Giustozzi Lorenzo1, Pieroni Catia2, Principi Massimo3, Mazzuto Giovanni4

1Doctor in Prevention Techniques in the Environment and in the Workplace - TPALL - Polytechnic University of the Marche
2Director of Educational and Professional Activities CdS TPALL - Polytechnic University of Marche
3Tutor CdS TPALL - Polytechnic University of Marche
4Researcher at the Department of Industrial Engineering and Mathematical Sciences - lecturer in Risk Prevention and Protection: Module C in the TPALL course - Polytechnic University of Marche.


Pubblication Date: 2022-11
Printed on: Volume 4, Publications, Online Issue


This work focuses on the study of an experimental plant for the treatment of two-phase mixtures, on which an Occupational Health and Safety Management System (OHSMS) has been implemented, with the aim of demonstrating that the achievement of the “Total Quality” concept can be pursued through continuous improvement and effective and efficient management of Occupational Health and Safety, which are the cardinal principles of the OHSMS.

Thanks to the study of the plant, a risk assessment technique called “Fault Tree Analysis” was used to identify the main risks that could be generated during normal operation, and based on this, all the prevention and protection measures necessary to make the plant safe were planned.

The entire design of the SGSL phases is based on the Deming cycle (Plan, Do, Check, Act – planning, implementation, system monitoring, system review).

Fig.1 – Experimental plant’s model 3D

Methodologies And Materials

The methodologies and materials used for the elaboration of this work are:

  • UNI-INAIL guidelines for the design of Occupational Health and Safety Management Systems (OHSMS);
  • “PDCA cycle”, also known as the “Deming cycle”, used to structure and design the four phases of the system (planning, implementation, monitoring and review)
  • Fault Tree Analysis”, a risk assessment technique, or a symbolic representation of the plant or part of it, aimed at highlighting the interconnections between its various components, in order to trace the possible risks that could develop;
  • Report describing the installation and all its components.
Fig. 2 – PDCA Cycle, Deming cycle

Result And Discussion

The design of a OHSMS allowed the definition, through the concepts of continuous improvement and effective and efficient management of Occupational Health and Safety, of the four phases of the system. 

Phase I_Plan_Planning

The planning phase was structured starting from the definition of the objectives (table 1), then continuing with the identification of the risks (table 2) and of the related prevention and protection measures (tables 3 – 4).

Phase II_Do_Implementation

In the implementation phase all operational procedures (tables 3 – 4) were defined in order to implement and enforce the identified prevention and protection measures.

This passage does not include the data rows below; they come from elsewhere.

(* ===== verification/Flow.v ===== *)
(** The base flow of the aggsender ([aggsender/flows/flow_base.go]): which blocks the next
    certificate covers, what it contains and how it is built.

    The bridge syncer and the L1 info tree are reached through the interfaces [BridgeQuerier] and
    [L1InfoTreeDataQuerier] of the source, type classes here, whose answers do not change during
    one call.  Log messages are left out. *)

From S2P Require Import Prelude Bytes BlockRange Merkle AgglayerTypes CertStorage StatusChecker BuildParams.

(** ** Interfaces and state *)

Class BridgeQuerier := {
  GetLastProcessedBlock : result flowError (option Z);
  GetBridgesAndClaims : Z -> Z -> result flowError (list Bridge * list SyncedClaim);
  GetUnsetClaimsForBlockRange : Z -> Z -> result flowError (list Unclaim);
  GetExitRootByIndex : Z -> result flowError Z;
  OriginNetwork : Z
}.

Class L1InfoTreeDataQuerier := {
  GetTargetL1InfoRoot : result flowError Root;
  GetL1InfoRootByLeafIndex : Z -> result flowError Root;
  GetProofForGER : Z -> Z -> result flowError (L1InfoLeaf * list Z);
  IsGERFinalized : Z -> Z -> result flowError bool;
  DoesGERExistsOnL1 : Z -> result flowError bool
}.

Record BaseFlowConfig := mkBaseFlowConfig {
  fc_MaxCertSize : Z;
  fc_StartL2Block : Z;
  fc_RequireNoFEPBlockGap : bool;
  fc_FullClaimsNeeded : bool
}.

Definition NewBaseFlowConfigDefault : BaseFlowConfig := mkBaseFlowConfig 0 0 false true.

(** The storage is an argument of the operations that read it. *)
Record baseFlow := mkBaseFlow {
  bf_initialLER : Z;
  bf_hasCertQuerier : bool;
  bf_cfg : BaseFlowConfig
}.

Definition lift_db {A} (r : result storageError A) : result flowError A :=
  match r with Ok a => Ok a | Err _ => Err ErrQuery end.

Definition lift_checker {A} (r : result checkerError A) : result flowError A :=
  match r with Ok a => Ok a | Err _ => Err ErrQuery end.

(** ** Operations *)

Section BaseFlow.
Context `{Kc : Keccak} `{Bq : BridgeQuerier} `{Lq : L1InfoTreeDataQuerier} `{Cq : CertificateQuerier}.
Context (f : baseFlow).

Definition StartL2Block : Z := fc_StartL2Block (bf_cfg f).

Definition getLastSentBlockAndRetryCount (lastSent : option CertificateHeader) : Z * Z :=
  match lastSent with
  | None => (StartL2Block, 0)
  | Some c =>
      if bool_decide (ch_Status c = InError) then
        let lastSentBlock := if 0 <? ch_FromBlock c then ch_FromBlock c -u64 1 else ch_ToBlock c in
        (lastSentBlock, ch_RetryCount c + 1)
      else (ch_ToBlock c, 0)
  end.

Definition NextCertificateBlockRange (lastSent : option CertificateHeader) : result flowError (BlockRange * Z) :=
  let? processed := GetLastProcessedBlock in
  match processed with
  | None => Err ErrNoProcessedBlock
  | Some lastL2BlockSynced =>
      let '(previousToBlock, retryCount) := getLastSentBlockAndRetryCount lastSent in
      let? previousToBlock :=
        match lastSent with
        | Some c =>
            if IsSettled (ch_Status c) && bf_hasCertQuerier f
            then lift_checker (GetLastSettledCertificateToBlock (ConvertAggsenderCertHeaderToAgglayer lastSent))
            else Ok previousToBlock
        | None => Ok previousToBlock
        end in
      if lastL2BlockSynced <=? previousToBlock then Err ErrNoNewBlocks
      else Ok (NewBlockRange (previousToBlock +u64 1) lastL2BlockSynced, retryCount)
  end.

Definition GetLastCertificate (s : Storage) : result flowError (option CertificateHeader) :=
  lift_db (GetLastSentCertificateHeader s).

Definition GeneratePreBuildParams (s : Storage) (now : Z) (certType : CertificateType)
  : result flowError CertificatePreBuildParams :=
  let? lastSent := GetLastCertificate s in
  let? (nextBlocks, retryCount) := NextCertificateBlockRange lastSent in
  let? l1InfoRoot := GetTargetL1InfoRoot in
  Ok (mkPreBuildParams nextBlocks retryCount certType lastSent
        (Some (mkL1InfoTreeData (rt_Hash l1InfoRoot) (rt_Index l1InfoRoot +u32 1))) now).
Lemma adjustInvalid_short root fuel p cache :
  params_wf p -> (Z.to_nat (bp_ToBlock p - bp_FromBlock p) < fuel)%nat ->
  cache_ok root cache -> cached cache (bp_Claims p) ->
  exists r, adjustInvalidClaimsAreNotUnclaimed fuel p cache = Some r /\
    forall q, r = Ok q -> shortened p q /\ no_invalid_claim root q.
Proof.
  revert p. induction fuel as [|fuel IH]; intros p Hp Hfuel Hc Hin; [lia|]. cbn [adjustInvalidClaimsAreNotUnclaimed].
  rewrite (findFirst_cached root) by done.
  destruct (firstWithoutUnclaim _ _ _) as [c|] eqn:Ef.
  2:{ eexists. split; [done|]. intros q [= <-]. split; [by apply shortened_refl | done]. }
  apply firstWithoutUnclaim_Some, bfilter_In in Ef as [Hcl _].
  destruct (sc_BlockNum c <=? bp_FromBlock p) eqn:E; [by eexists|]. bool_hyps.
  pose proof (wf_claims _ Hp) as Hwf. rewrite Forall_forall in Hwf.
  specialize (Hwf c (proj2 (list_elem_of_In _ _) Hcl)). simpl in Hwf.
  pose proof (wf_from _ Hp). pose proof (wf_to _ Hp).
  rewrite sub64_small by (unfold_words; lia). rewrite trim_restrict by (done || lia).
  assert (shortened p (restrict p (sc_BlockNum c - 1))) as Hsh by (eexists; split; [|done]; lia).
  destruct (IH (restrict p (sc_BlockNum c - 1))) as (r & -> & Hr);
    [by eapply shortened_wf | simpl; lia | done | intros c' Hc'; by eapply Hin, shortened_claims |].
  exists r. split; [done|]. intros q Hq. destruct (Hr q Hq) as [Hs Hn]. split; [by eapply shortened_trans | done].
Qed.

Section Main.
Context (f : baseFlow) (options : BlockRangeAdjustmentOptions).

Phase III_Check_Monitoring

The monitoring phase was designed on the basis of audits, internal controls, to be carried out in order to monitor the progress of the system, through the compilation of registers in which to note objectives achieved and yet to be achieved, non-conformities found and improvements to be made, effective and ineffective measures implemented, so that with data in hand it is possible to review the system.

Phase IV_Act_Review

The OHSMS review phase will consist of reviewing all the data coming from the monitoring phase, therefore all the records produced will be compared, the OHSMS results will be analyzed, the shortcomings will be identified and, on the basis of the data collected, new objectives and new prevention and protection measures will be planned, non-conformities will be eliminated in order to pursue the objective of continuous improvement.

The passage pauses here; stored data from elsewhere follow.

(* ===== verification/Validator.v ===== *)
(** The pessimistic-proof flow ([aggsender/flows/builder_flow_pp.go], [verifier_flow_pp.go]) and the
    certificate validator ([aggsender/validator/validate_certificate.go], [compare_certs.go]).

    A definition that reaches a loop of the range adjustment takes its fuel and returns [None] when
    it runs out.  A nil dereference is the error value [VPanic]; texts of differences are values of
    [certDiff]. *)

From S2P Require Import Prelude Bytes BlockRange Merkle AgglayerTypes CertStorage StatusChecker.
From S2P Require Import BuildParams Flow AdjustRange.

(** Continue after a step that may run out of fuel. *)
Definition obind {E A B} (r : option (result E A)) (k : A -> option (result E B)) : option (result E B) :=
  match r with
  | None => None
  | Some (Err e) => Some (Err e)
  | Some (Ok a) => k a
  end.

Notation "'let??' x ':=' c 'in' k" := (obind c (fun x => k))
  (at level 10, x pattern, c at level 100, k at level 200) : go_scope.

(** ** The pessimistic-proof flow *)

Record PPBuilderFlow := mkPPBuilderFlow {
  pf_baseFlow : baseFlow;
  pf_forceOneBridgeExit : bool;
  pf_maxL2BlockNumber : Z;
  pf_maxL2BlockRange : Z
}.

Section PPFlow.
Context `{Kc : Keccak} `{Bq : BridgeQuerier} `{Lq : L1InfoTreeDataQuerier} `{Cq : CertificateQuerier}.
Context (p : PPBuilderFlow).

Definition adjustmentOptions (validateRootToProve : bool) : BlockRangeAdjustmentOptions :=
  mkOptions (pf_maxL2BlockNumber p) (pf_maxL2BlockRange p) true (pf_forceOneBridgeExit p)
    validateRootToProve validateRootToProve.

1.Ensure the correct operation of the plant, avoiding as far as possible dangers and risks to the health of the operators
2.To make the plant as safe as possible, eliminating or isolating the possible dangers present
3.Ensure the best possible working conditions, so as to supervise the safe operation of the installation
4.Identify all necessary modifications in order to achieve the best achievable safety level
5.Identify all necessary procedures to maintain the level of safety achieved and identify new ones for the continuous improvement of the safety conditions of the plant
Tab. 1 – OHSMS objectives
1.Ejector explosion risk1.Obstruction of the air intake duct 2.Alteration of the normal vacuum inside the ejector chamber
2.Risk of flooding of air intake duct1.Obstruction in the ejector outlet duct 2.Alteration of vacuum inside the ejector mixing chamber
3.Risk of flooding of entire plant and surrounding area1.Water outlet duct obstruction 2.Puncture of water tank or various pipes 3.Tank valve failure 4.Pump malfunction
4.Risk of tank explosion1.Obstruction of air and water outlet ducts
5.Risk of steams escaping into the air1.Tank valve faults 2.Puncture of tank and air ducts
6.Crushing risk1.Failure of bonded pipe connections, structural parts and tank
7.Risk of access to unauthorized persons1.Unsupervised access
Tab. 2 – Plant’s risks
1.Constant plant supervision1.Use of Digital Twin technology, exploiting the creation of alert signals and operating instructions and generation of signals on the 3D model, on Smart Watch 2.Use of augmented reality 3.Use of RFID TAGs on recognition tags
2.Risk management interventions and related ordinary and extraordinary maintenance1.Daily risk management interventions for the purpose of monitoring conditions and scheduling maintenance based on the results obtained from the above interventions.
3.Monitoring of tank conditions and fluid inside the tank1.Daily monitoring of the structural conditions of the tank and the fluid inside it
4.Installation of sensors for fluid detection1.Location of the sensors in the surrounding area and more importantly near the tank, so as to ventilate the environment and wear personal protective equipment (PPE) in time.
5.Installation of alarm system1.Automatic system connected to the platform, so that in the event of an alarm relating to intrusion, the siren is activated, the entrances are locked and the system stops working
Tab. 3 – Prevention’s measures
1.Installation of containment structure1.Structure to be designed in wire mesh, so that it prevents the above-mentioned risks but allows the view of the system. 2.In addition, design of automatic gates made of wire mesh to allow risk management and maintenance work.
2.Installation of water collection system1.Automatic system of pipes, manhole covers and re-pumping of water into the tank, so that its switching on is linked to flooding episodes
Use of appropriate PPE in the event of spillage of fluids into the air1. PPE should always be available and made available to operators.  Operators must be informed, trained and instructed in their use. 2. PPE should be stored in such a way as to remain intact and after each use it should be cleaned and returned to its container.
Tab. 4 – Protection’s measures

The management of critical points and deficiencies through the adoption of a cyclical organizational model has made it possible to identify a starting structure, a basis on which to adopt the necessary measures to achieve continuous improvement in health and safety at work conditions, a fundamental concept for achieving Total Quality. In conclusion, this model, which always allows the previously designed phase to be improved with the next one, through a dynamic and not static process, is the key that demonstrates how an OHSMS allows effective and efficient management of health and safety.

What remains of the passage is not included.